Lemma decodedTransfer_None (log : EVMLog) :
  decodedTransfer log = None <->
  (exists e, decodeEventLog ERC20_INTERFACE ERC20_EVENTS_Transfer
               (data log) (topics log) = inl e) \/
  (exists decoded,
     decodeEventLog ERC20_INTERFACE ERC20_EVENTS_Transfer
       (data log) (topics log) = inr decoded /\
     ((forall f, decoded_from decoded <> Value f) \/
      (forall t, decoded_to decoded <> Value t) \/
      (forall a, decoded_amount decoded <> Value a))).
Proof.
  unfold decodedTransfer.
  destruct (decodeEventLog _ _ _ _) as [e|[fr to am]].
  - split; [eauto|reflexivity].
  - split.
    + intros H. right. eexists. split; [reflexivity|]. simpl.
      destruct fr as [| |f]; [left; discriminate | left; discriminate |].
      destruct to as [| |t];
        [right; left; discriminate | right; left; discriminate |].
      destruct am as [| |a];
        [right; right; discriminate | right; right; discriminate |].
      discriminate.
    + intros [[e He]|(dec & Hd & H)]; [discriminate|].
      injection Hd as <-. simpl in H.
      destruct fr as [| |f]; try reflexivity.
      destruct to as [| |t]; try reflexivity.
      destruct am as [| |a]; try reflexivity.
      destruct H as [H|[H|H]]; exfalso; eapply H; reflexivity.
Qed.

(** C5: [parseLogsForERC20Transfers] returns, for every list of logs and
    never raising; what it returns is the transfers of the logs in the
    order of the logs, a log contributing nothing when its decoding throws
    or one of [from], [to], [amount] is not there. *)
Theorem parseLogsForERC20Transfers_total (logs : list EVMLog) :
  parseLogsForERC20Transfers logs = inr (transfersInOrder logs) /\
  (forall l1 l2,
     transfersInOrder (l1 ++ l2) =
     (transfersInOrder l1 ++ transfersInOrder l2)%list) /\
  (forall log,
     transfersInOrder [log] =
     match decodedTransfer log with Some r => [r] | None => [] end) /\
  (forall log,
     decodedTransfer log = None <->
     (exists e, decodeEventLog ERC20_INTERFACE ERC20_EVENTS_Transfer
                  (data log) (topics log) = inl e) \/
     (exists decoded,
        decodeEventLog ERC20_INTERFACE ERC20_EVENTS_Transfer
          (data log) (topics log) = inr decoded /\
        ((forall f, decoded_from decoded <> Value f) \/
         (forall t, decoded_to decoded <> Value t) \/
         (forall a, decoded_amount decoded <> Value a)))).
Proof.
  split; [|split; [|split]].
  - unfold parseLogsForERC20Transfers.
    rewrite (mapThrowing_total transferOfLog decodedTransfer logs
               transferOfLog_decoded).
    simpl. now rewrite filterDefined_decoded.
  - apply transfersInOrder_app.
  - intros log. simpl. now destruct (decodedTransfer log).
  - apply decodedTransfer_None.
Qed.

End ERC20Facts.

Section CallParsing.
Context {L : AbiLibrary}.

Lemma ERC20_ABI_functions (f : Fragment) :
  In f ERC20_ABI -> kind f = FunctionKind ->
  In f (JSObj.values ERC20_FUNCTIONS).
Proof.
  unfold ERC20_ABI. intros Hin Hk.
  apply in_app_or in Hin. destruct Hin as [Hin|Hin]; [exact Hin|].
  simpl in Hin. destruct Hin as [<-|[<-|[]]]; discriminate.
Qed.

Lemma ERC2612_functions_not_ERC20 (f : Fragment) :
  In f (JSObj.values ERC20_FUNCTIONS) ->
  ~ In f (JSObj.values ERC2612_FUNCTIONS).
Proof.
  simpl. intros H20 H2612.
  repeat match goal with
         | H : _ \/ _ |- _ => destruct H
         | H : False |- _ => destruct H
         end; subst; discriminate.
Qed.

(** C6, as the code has it: [parseERC20Tx] decodes against
    [ERC20_INTERFACE] alone.  It returns the description exactly when the
    library decodes the data against that interface and [undefined] exactly
    when the library throws; what it returns describes one of the nine
    ERC-20 functions, never [permit], [nonces] or [DOMAIN_SEPARATOR]. *)
Theorem parseERC20Tx_erc20_only (input : string) :
  parsesOwnFunctions L ->
  (forall d, parseERC20Tx input = Some d <->
             parseTransaction ERC20_INTERFACE input = inr d) /\
  (parseERC20Tx input = None <->
   exists e, parseTransaction ERC20_INTERFACE input = inl e) /\
  (forall d, parseERC20Tx input = Some d ->
     In (functionFragment d) (JSObj.values ERC20_FUNCTIONS) /\
     ~ In (functionFragment d) (JSObj.values ERC2612_FUNCTIONS)).
Proof.
  intros Hlib.
  assert (Hiff : forall d, parseERC20Tx input = Some d <->
                           parseTransaction ERC20_INTERFACE input = inr d).
  { intros d. unfold parseERC20Tx.
    destruct (parseTransaction ERC20_INTERFACE input) as [e|d0].
    - split; discriminate.
    - split; intros H; injection H as ->; reflexivity. }
  split; [exact Hiff|]. split.
  - unfold parseERC20Tx.
    destruct (parseTransaction ERC20_INTERFACE input) as [e|d0].
    + split; eauto.
    + split; [discriminate|]. intros [e He]. discriminate.
  - intros d Hd. apply Hiff in Hd. apply Hlib in Hd. destruct Hd as [Hin Hk].
    pose proof (ERC20_ABI_functions _ Hin Hk) as H20.
    split; [exact H20|]. now apply ERC2612_functions_not_ERC20.
Qed.

End CallParsing.

Lemma selectorLibrary_parsesOwnFunctions : parsesOwnFunctions selectorLibrary.
Proof.
  intros iface input d. simpl.
  destruct (find _ iface) as [f|] eqn:Hf; [|discriminate].
  intros H. injection H as <-. simpl.
  apply find_some in Hf. destruct Hf as [Hin Hsel]. split; [exact Hin|].
  unfold hasSighash in Hsel. now destruct (kind f).
Qed.

Section ERC20Examples.
#[local] Existing Instance selectorLibrary.

(** Call data of [permit] is not decoded by [parseERC20Tx], while decoding
    against the interface with ERC-2612 describes the [permit] call. *)
Lemma permit_call_not_parsed :
  parseERC20Tx permitCallData = None /\
  exists args,
    parseAsErc20Call_spec permitCallData =
      Some (FunctionFragment_from
              "permit(address owner, address spender, uint256 value, uint256 deadline, uint8 v, bytes32 r, bytes32 s)",
            args).
Proof. split; [reflexivity|]. eexists. reflexivity. Qed.

Lemma parseERC20Tx_erc20_only_witness :
  (forall d, parseERC20Tx transferCallData = Some d <->
             parseTransaction ERC20_INTERFACE transferCallData = inr d) /\
  (parseERC20Tx transferCallData = None <->
   exists e, parseTransaction ERC20_INTERFACE transferCallData = inl e) /\
  (forall d, parseERC20Tx transferCallData = Some d ->
     In (functionFragment d) (JSObj.values ERC20_FUNCTIONS) /\
     ~ In (functionFragment d) (JSObj.values ERC2612_FUNCTIONS)).
Proof.
  exact (parseERC20Tx_erc20_only transferCallData
           selectorLibrary_parsesOwnFunctions).
Defined.

Example transfer_call_parsed :
  option_map fst (parseERC20Tx transferCallData) =
  Some (FunctionFragment_from
          "transfer(address to, uint amount) returns (bool)").
Proof. reflexivity. Qed.

(** Three logs, the second with scrambled data: two transfers come back,
    in the order of their logs. *)
Example logs_parsed :
  parseLogsForERC20Transfers someLogs =
  inr [ {| tl_contractAddress := "0xc0"; tl_amount := 1000;
           senderAddress := "0xaa"; recipientAddress := "0xbb" |};
        {| tl_contractAddress := "0xc2"; tl_amount := 5;
           senderAddress := "0xcc"; recipientAddress := "0xdd" |} ].
Proof. reflexivity. Qed.

End ERC20Examples.

(** ** Balances filed under their own symbol

    In a state built by the reducers every record files a balance under the
    symbol of its asset; there the amount a record holds of an asset is the
    amount of the balance under that symbol. *)

Section Keyed.
Context {E : Externals}.

Lemma recordAmount_absent s (b : JSObj.t AccountBalance) :
  Forall (fun kv => symbol (asset (assetAmount (snd kv))) = fst kv) b ->
  ~ In s (JSObj.keys b) ->
  sumZ (map (fun ab =>
               if String.eqb (symbol (asset (assetAmount ab))) s
               then amount (assetAmount ab) else 0%Z)
          (JSObj.values b)) = 0%Z.
Proof.
  induction 1 as [|[k ab] b Hx Hb IH]; simpl; intros Hs; [reflexivity|].
  simpl in Hx. rewrite Hx.
  destruct (String.eqb_spec k s) as [->|Hne]; [tauto|].
  rewrite IH; tauto.
Qed.

Lemma recordAmount_balanceUnder s d :
  balancesKeyed (balances d) -> recordAmount s d = balanceUnder s d.
Proof.
  unfold recordAmount, balanceUnder, balancesKeyed.
  generalize (balances d). intros b [Hk Hnd]. revert Hnd.
  induction Hk as [|[k ab] b Hx Hb IH]; simpl; intros Hnd; [reflexivity|].
  simpl in Hx. apply NoDup_cons_iff in Hnd. destruct Hnd as [Hnotin Hnd].
  rewrite Hx, (String.eqb_sym s k).
  destruct (String.eqb_spec k s) as [Heq|Hne].
  - subst s. rewrite (recordAmount_absent k b Hb Hnotin). lia.
  - now apply IH.
Qed.

Lemma totalHeld_balanceUnder s (st : AccountState) :
  stateKeyed st ->
  totalHeld s (accountsData st) =
  sumZ (map (fun e => match e with
                      | Loading => 0%Z
                      | Ready d => balanceUnder s d
                      end)
          (JSObj.values (accountsData st))).
Proof.
  unfold stateKeyed, totalHeld. generalize (accountsData st).
  induction 1 as [|[k e] ad Hx Had IH]; [reflexivity|].
  unfold JSObj.values in *. cbn [map snd sumZ fold_right].
  unfold sumZ in IH. rewrite IH. f_equal.
  destruct e as [|d]; [reflexivity|].
  now apply recordAmount_balanceUnder.
Qed.

Lemma balancesKeyed_set (b : JSObj.t AccountBalance) (u : AccountBalance) :
  balancesKeyed b ->
  balancesKeyed (JSObj.set (symbol (asset (assetAmount u))) u b).
Proof.
  intros [Hk Hnd]. split.
  - now apply JSObjKeys.Forall_set.
  - now apply JSObjKeys.NoDup_keys_set.
Qed.

Lemma balancesKeyed_empty : balancesKeyed JSObj.empty.
Proof. split; constructor. Qed.

Lemma entryKeyed_get (ad : JSObj.t AccountEntry) k d :
  Forall entryKeyed ad -> JSObj.get k ad = Some (Ready d) ->
  balancesKeyed (balances d).
Proof.
  induction 1 as [|[k' e] ad Hx Had IH]; simpl; [discriminate|].
  destruct (String.eqb k k'); auto.
  intros H. injection H as ->. exact Hx.
Qed.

------------------------------------------------------------------------

(EXERCISE DIRECTIONS):
The result should be every line of the material that contains the word "generalize", so copy those lines.

(RESPONSE TO THIS EXERCISE):
  generalize (balances d). intros b [Hk Hnd]. revert Hnd.
  unfold stateKeyed, totalHeld. generalize (accountsData st).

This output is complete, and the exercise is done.